(* ===== verification/OutboxMongoCodec.v ===== *)
(** The BSON form of outbox documents: which documents decode, and to what. *)

From stdpp Require Import base numbers list gmap strings.
From S2P Require Import Prelude GoText Effects OutboxLastError OutboxEvent OutboxMongo OutboxMongoLifecycle.

Local Open Scope Z_scope.
Local Open Scope go_scope.

Section codec.
Context `{MongoPlatform} (tf : text).

Definition text_at (d : bdoc) (k : text) : text := match field d k with BString s => s | _ => [] end.
Definition int_at (d : bdoc) (k : text) : Z := match field d k with BInt n => n | _ => 0 end.
Definition time_at (d : bdoc) (k : text) : gotime := match field d k with BDate ms => time_of ms | _ => zero_time end.
Definition time_at' (d : bdoc) (k : text) : option gotime := match field d k with BDate ms => Some (time_of ms) | _ => None end.

(** What a decoded document holds. *)
Definition doc_view (d : bdoc) : document :=
  {| Doc.ID := text_at d f_id; Doc.EventType := text_at d f_event_type; Doc.AggregateID := text_at d f_aggregate_id;
     Doc.Payload := text_at d f_payload; Doc.Status := TrimSpace (text_at d mongoFieldStatus);
     Doc.Attempts := int_at d mongoFieldAttempts; Doc.PublishedAt := time_at' d f_published_at;
     Doc.LastError := TrimSpace (text_at d mongoFieldLastError);
     Doc.CreatedAt := time_at d mongoFieldCreatedAt; Doc.UpdatedAt := time_at d mongoFieldUpdatedAt;
     Doc.TenantID := if is_empty tf then [] else TrimSpace (text_at d tf) |}.

(** The fields are there with their types. *)
Definition is_text (v : bval) : Prop := ∃ s, v = BString s.
Definition is_date (v : bval) : Prop := ∃ ms, v = BDate ms.

Record typed (d : bdoc) : Prop := {
  ty_texts : ∀ k, k ∈ [f_id; f_event_type; f_aggregate_id; f_payload; mongoFieldStatus] → is_text (field d k);
  ty_attempts : ∃ n, field d mongoFieldAttempts = BInt n;
  ty_dates : ∀ k, k ∈ [mongoFieldCreatedAt; mongoFieldUpdatedAt] → is_date (field d k);
  ty_error : field d mongoFieldLastError = BNull ∨ is_text (field d mongoFieldLastError);
  ty_published : field d f_published_at = BNull ∨ is_date (field d f_published_at);
  ty_tenant : is_empty tf = false → field d tf = BNull ∨ is_text (field d tf);
}.

Lemma stringField_typed d k : is_text (field d k) → stringField d k = Ok (text_at d k).
Proof. unfold field, stringField, text_at, field. intros [s E]. by destruct (d !! k) as [[]|]. Qed.

Lemma optionalString_typed d k : field d k = BNull ∨ is_text (field d k) → optionalStringField d k = Ok (text_at d k).
Proof. unfold field, optionalStringField, text_at, field. intros [E|[s E]]; by destruct (d !! k) as [[]|]. Qed.

Lemma intField_typed d k : (∃ n, field d k = BInt n) → intField d k = Ok (int_at d k) ∧ struct_int d k = Ok (int_at d k).
Proof. unfold field, intField, struct_int, int_at, field. intros [n E]. by destruct (d !! k) as [[]|]. Qed.

Lemma timeField_typed d k : is_date (field d k) → timeField d k = Ok (time_at d k) ∧ struct_time d k = Ok (time_at d k).
Proof. unfold field, timeField, struct_time, time_at, field. intros [n E]. by destruct (d !! k) as [[]|]. Qed.

Lemma optionalTime_typed d k : field d k = BNull ∨ is_date (field d k) → optionalTimeField d k = Ok (time_at' d k).
Proof. unfold field, optionalTimeField, time_at', field. intros [E|[ms E]]; by destruct (d !! k) as [[]|]. Qed.

Lemma decode_typed d :
  typed d → IsValid (TrimSpace (text_at d mongoFieldStatus)) = true → 0 ≤ int_at d mongoFieldAttempts →
  decode_document tf d = Ok (doc_view d).
Proof.
  intros [Ht Ha Hd He Hp Hn] Hst Hatt. unfold decode_document, struct_decode, documentFromBSON, struct_string, tenant_of_bson.
  assert (∀ k, k ∈ [f_id; f_event_type; f_aggregate_id; f_payload; mongoFieldStatus] →
    optionalStringField d k = Ok (text_at d k)) as Hopt by (intros k Hk; apply optionalString_typed; auto).
  rewrite !stringField_typed by (apply Ht; solve_name). 
  rewrite (Hopt f_id), (Hopt f_event_type), (Hopt f_aggregate_id), (Hopt f_payload), (Hopt mongoFieldStatus) by solve_name.
  destruct (intField_typed _ _ Ha) as [-> ->].
  destruct (timeField_typed d mongoFieldCreatedAt) as [-> ->]; [apply Hd; solve_name|].
  destruct (timeField_typed d mongoFieldUpdatedAt) as [-> ->]; [apply Hd; solve_name|].
  rewrite (optionalString_typed d mongoFieldLastError), (optionalTime_typed d f_published_at) by done.
  destruct (eqt tf defaultTenantField) eqn:Etf.
  - apply eqt_true in Etf. rewrite <- Etf. rewrite (optionalString_typed d tf) by (apply Hn; by rewrite Etf).
    simpl. unfold validateDecodedDocument, ParseOutboxEventStatus. simpl. rewrite Hst, bool_decide_false by lia.
    unfold doc_view. rewrite Etf. done.
  - assert ((if is_empty tf then Ok defaultScopeTenantID else optionalStringField d tf)
      = Ok (if is_empty tf then [] else text_at d tf)) as ->.
    { destruct (is_empty tf); [done|]. by apply optionalString_typed, Hn. }
    simpl. unfold validateDecodedDocument, ParseOutboxEventStatus. simpl. rewrite Hst, bool_decide_false by lia.
    unfold doc_view. rewrite !TrimSpace_idem. by destruct (is_empty tf).
Qed.

(** *** Claim candidates: the projected documents *)

Definition claim_fields : list text :=
  [f_id; mongoFieldStatus; mongoFieldAttempts; mongoFieldUpdatedAt; mongoFieldLastError].

Definition claim_projection : list text :=
  claim_fields ++ (if is_empty tf then [] else [tf]).

Lemma project_lookup ks d k : project (Some ks) d !! k = if bool_decide (k ∈ ks) then d !! k else None.
Proof.
  simpl. case_bool_decide as Hk; [|by apply map_lookup_filter_None_2; right; intros v _ ?].
  destruct (d !! k) as [v|] eqn:E; [by apply map_lookup_filter_Some_2|apply map_lookup_filter_None_2; by left].
Qed.

Lemma project_field ks d k : field (project (Some ks) d) k = if bool_decide (k ∈ ks) then field d k else BNull.
Proof. unfold field. rewrite project_lookup. by case_bool_decide. Qed.

Lemma projection_keeps d k : k ∈ claim_fields → field (project (Some claim_projection) d) k = field d k.
Proof. intros Hk. rewrite project_field, bool_decide_true; [done|]. apply elem_of_app. by left. Qed.

Lemma projection_tenant d : is_empty tf = false → field (project (Some claim_projection) d) tf = field d tf.
Proof.
  intros E. rewrite project_field, bool_decide_true; [done|]. unfold claim_projection. rewrite E.
  apply elem_of_app. right. by apply list_elem_of_singleton.
Qed.

Lemma projection_drops d k :
  tf ∉ reserved → k ∈ reserved → bool_decide (k ∈ claim_fields) = false → field (project (Some claim_projection) d) k = BNull.
Proof.
  intros Hsane Hr Hk. rewrite project_field, bool_decide_false; [done|]. bool_to_prop. unfold claim_projection.
  rewrite elem_of_app. intros [Hk'|Hk']; [done|]. destruct (is_empty tf); [by apply elem_of_nil in Hk'|].
  by apply list_elem_of_singleton in Hk' as ->.
Qed.

Lemma projection_views d k : k ∈ claim_fields →
  text_at (project (Some claim_projection) d) k = text_at d k ∧ int_at (project (Some claim_projection) d) k = int_at d k ∧
  time_at (project (Some claim_projection) d) k = time_at d k.
Proof. intros Hk. unfold text_at, int_at, time_at. by rewrite projection_keeps. Qed.

Lemma decode_claim_typed d :
  tf ∉ reserved → typed d → IsValid (TrimSpace (text_at d mongoFieldStatus)) = true → 0 ≤ int_at d mongoFieldAttempts →
  TrimSpace (text_at d f_id) = text_at d f_id → text_at d f_id ≠ [] → time_at d mongoFieldUpdatedAt ≠ zero_time →
  ∃ c, decode_claim tf (project (Some claim_projection) d) = Ok c ∧
    Doc.ID c = text_at d f_id ∧ Doc.Attempts c = int_at d mongoFieldAttempts ∧
    Doc.UpdatedAt c = time_at d mongoFieldUpdatedAt ∧ Doc.TenantID c = if is_empty tf then [] else TrimSpace (text_at d tf).
Proof.
  intros Hsane [Ht Ha Hd He Hp Hn] Hst Hatt Htrim Hid Hz.
  pose proof (projection_keeps d) as Hk. pose proof (projection_tenant d) as Htf. pose proof (projection_views d) as Hat.
  assert (∀ k, k ∈ reserved → bool_decide (k ∈ claim_fields) = false → field (project (Some claim_projection) d) k = BNull)
    as Hout by (intros k; by apply projection_drops).
  set (raw := project (Some claim_projection) d) in *.
  unfold decode_claim, struct_decode, claimDocumentFromBSON, struct_string, tenant_of_bson.
  rewrite !stringField_typed by (rewrite Hk by solve_name; apply Ht; solve_name).
  rewrite (optionalString_typed raw f_id), (optionalString_typed raw mongoFieldStatus)
    by (right; rewrite Hk by solve_name; apply Ht; solve_name).
  rewrite (optionalString_typed raw f_event_type), (optionalString_typed raw f_aggregate_id),
    (optionalString_typed raw f_payload) by (left; apply Hout; [solve_name|reflexivity]).
  rewrite (optionalString_typed raw mongoFieldLastError) by (rewrite Hk by solve_name; exact He).
  rewrite (optionalTime_typed raw f_published_at) by (left; apply Hout; [solve_name|reflexivity]).
  destruct (intField_typed raw mongoFieldAttempts) as [-> ->]; [by rewrite Hk by solve_name|].
  destruct (timeField_typed raw mongoFieldUpdatedAt) as [-> ->]; [rewrite Hk by solve_name; apply Hd; solve_name|].
  assert (struct_time raw mongoFieldCreatedAt = Ok zero_time) as ->.
  { unfold struct_time. assert (field raw mongoFieldCreatedAt = BNull) as E by (apply Hout; [solve_name|reflexivity]). unfold field in E.
    by destruct (raw !! mongoFieldCreatedAt) as [[]|]. }
  destruct (Hat f_id) as (Eid & _); [solve_name|]. destruct (Hat mongoFieldStatus) as (Est & _); [solve_name|].
  destruct (Hat mongoFieldAttempts) as (_ & Eat & _); [solve_name|].
  destruct (Hat mongoFieldUpdatedAt) as (_ & _ & Eup); [solve_name|].
  rewrite Eid, Est, Eat, Eup.
  assert (is_empty (TrimSpace (text_at d f_id)) = false) as Hne by (rewrite Htrim; by apply is_empty_false).
  assert (time_is_zero (time_at d mongoFieldUpdatedAt) = false) as Hnz by (apply bool_decide_eq_false; done).
  destruct (eqt tf defaultTenantField) eqn:Etf.
  - apply eqt_true in Etf. assert (is_empty tf = false) as Etf' by (by rewrite Etf).
    rewrite <- Etf, (optionalString_typed raw tf) by (rewrite Htf by done; auto).
    cbn [mbind result_bind]. unfold validateClaimDocument, ParseOutboxEventStatus. simpl. rewrite Hne, Hst, Hnz, bool_decide_false by lia.
    eexists. split; [done|]. simpl. rewrite Htrim, Etf'. unfold text_at. by rewrite Htf.
  - assert ((if is_empty tf then Ok defaultScopeTenantID else optionalStringField raw tf)
      = Ok (if is_empty tf then [] else text_at d tf)) as ->.
    { destruct (is_empty tf); [done|]. rewrite (optionalString_typed raw tf) by (rewrite Htf by done; auto).
      unfold text_at. by rewrite Htf. }
    cbn [mbind result_bind]. unfold validateClaimDocument, ParseOutboxEventStatus. simpl. rewrite Hne, Hst, Hnz, bool_decide_false by lia.
    eexists. split; [done|]. simpl. rewrite Htrim, TrimSpace_idem. by destruct (is_empty tf).
Qed.

(** *** Encoding *)

(** Times are kept to the millisecond. *)
Definition to_ms (t : gotime) : gotime := time_of (date_of t).

Lemma to_ms_spec t : to_ms t ≤ t < to_ms t + Millisecond.
Proof. 
  unfold to_ms, time_of, date_of. assert (0 < Millisecond) as Hm by done.
  pose proof (Z.div_mod (t - unix_epoch) Millisecond). pose proof (Z.mod_pos_bound (t - unix_epoch) _ Hm). lia.
Qed.

Definition stored (doc : document) : document :=
  {| Doc.ID := Doc.ID doc; Doc.EventType := Doc.EventType doc; Doc.AggregateID := Doc.AggregateID doc;
     Doc.Payload := Doc.Payload doc; Doc.Status := TrimSpace (Doc.Status doc); Doc.Attempts := Doc.Attempts doc;
     Doc.PublishedAt := to_ms <$> Doc.PublishedAt doc; Doc.LastError := TrimSpace (Doc.LastError doc);
     Doc.CreatedAt := to_ms (Doc.CreatedAt doc); Doc.UpdatedAt := to_ms (Doc.UpdatedAt doc);
     Doc.TenantID := if is_empty tf then [] else TrimSpace (Doc.TenantID doc) |}.

Lemma toBSON_fields doc : tf ∉ reserved →
  let d := toBSON doc tf in
  field d f_id = BString (Doc.ID doc) ∧ field d f_event_type = BString (Doc.EventType doc) ∧
  field d f_aggregate_id = BString (Doc.AggregateID doc) ∧ field d f_payload = BString (Doc.Payload doc) ∧
  field d mongoFieldStatus = BString (Doc.Status doc) ∧ field d mongoFieldAttempts = BInt (Doc.Attempts doc) ∧
  field d mongoFieldCreatedAt = BDate (date_of (Doc.CreatedAt doc)) ∧
  field d mongoFieldUpdatedAt = BDate (date_of (Doc.UpdatedAt doc)) ∧
  field d f_published_at = match Doc.PublishedAt doc with None => BNull | Some t => BDate (date_of t) end ∧
  field d mongoFieldLastError = (if is_empty (Doc.LastError doc) then BNull else BString (Doc.LastError doc)) ∧
  (is_empty tf = false → field d tf = BString (Doc.TenantID doc)) ∧ field d mongoFieldClaimToken = BNull.
Proof.
  intros Hsane d. assert (∀ k, k ∈ reserved → tf ≠ k) as Hne by (intros k Hk <-; done).
  unfold d, toBSON, set_if, field.
  split_and!; try (intros ->; cbn [negb]; by rewrite lookup_insert_eq);
    destruct (is_empty tf), (Doc.PublishedAt doc), (is_empty (Doc.LastError doc)); cbn [negb];
    rewrite ?lookup_insert_ne by (apply Hne; solve_name); by lookups.
Qed.

Lemma toBSON_typed doc : tf ∉ reserved → typed (toBSON doc tf).
Proof.
  intros Hsane. destruct (toBSON_fields doc Hsane) as (E1 & E2 & E3 & E4 & E5 & E6 & E7 & E8 & E9 & E10 & E11 & _).
  split.
  - intros k Hk. repeat (apply elem_of_cons in Hk as [->|Hk]; [by eexists|]). by apply elem_of_nil in Hk.
  - by eexists.
  - intros k Hk. repeat (apply elem_of_cons in Hk as [->|Hk]; [by eexists|]). by apply elem_of_nil in Hk.
  - rewrite E10. destruct (is_empty _); [by left|right; by eexists].
  - rewrite E9. destruct (Doc.PublishedAt doc); [right; by eexists|by left].
  - intros E. right. rewrite (E11 E). by eexists.
Qed.

Lemma bson_round_trip doc :
  tf ∉ reserved → IsValid (TrimSpace (Doc.Status doc)) = true → 0 ≤ Doc.Attempts doc →
  decode_document tf (toBSON doc tf) = Ok (stored doc).
Proof.
  intros Hsane Hst Hatt. destruct (toBSON_fields doc Hsane) as (E1 & E2 & E3 & E4 & E5 & E6 & E7 & E8 & E9 & E10 & E11 & _).
  rewrite decode_typed; [|by apply toBSON_typed|unfold text_at; by rewrite E5|unfold int_at; by rewrite E6].
  unfold doc_view, text_at, int_at, time_at, time_at'. rewrite E1, E2, E3, E4, E5, E6, E7, E8, E9, E10.
  unfold stored. do 2 f_equal.
  - by destruct (Doc.PublishedAt doc).
  - destruct (is_empty (Doc.LastError doc)) eqn:E; [|done]. apply is_empty_true in E as ->. done.
  - destruct (is_empty tf); [done|]. by rewrite E11.
Qed.
End codec.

_ _ _ _

* WHAT IS BEING ASKED *
Every line from the line containing "ty_dates : ∀" through the line containing "Proof. unfold field, stringField, text_at, field." in the records above must be retyped exactly. Leave out the rest.

* WRITTEN SOLUTION *
  ty_dates : ∀ k, k ∈ [mongoFieldCreatedAt; mongoFieldUpdatedAt] → is_date (field d k);
  ty_error : field d mongoFieldLastError = BNull ∨ is_text (field d mongoFieldLastError);
  ty_published : field d f_published_at = BNull ∨ is_date (field d f_published_at);
  ty_tenant : is_empty tf = false → field d tf = BNull ∨ is_text (field d tf);
}.

Lemma stringField_typed d k : is_text (field d k) → stringField d k = Ok (text_at d k).
Proof. unfold field, stringField, text_at, field. intros [s E]. by destruct (d !! k) as [[]|]. Qed.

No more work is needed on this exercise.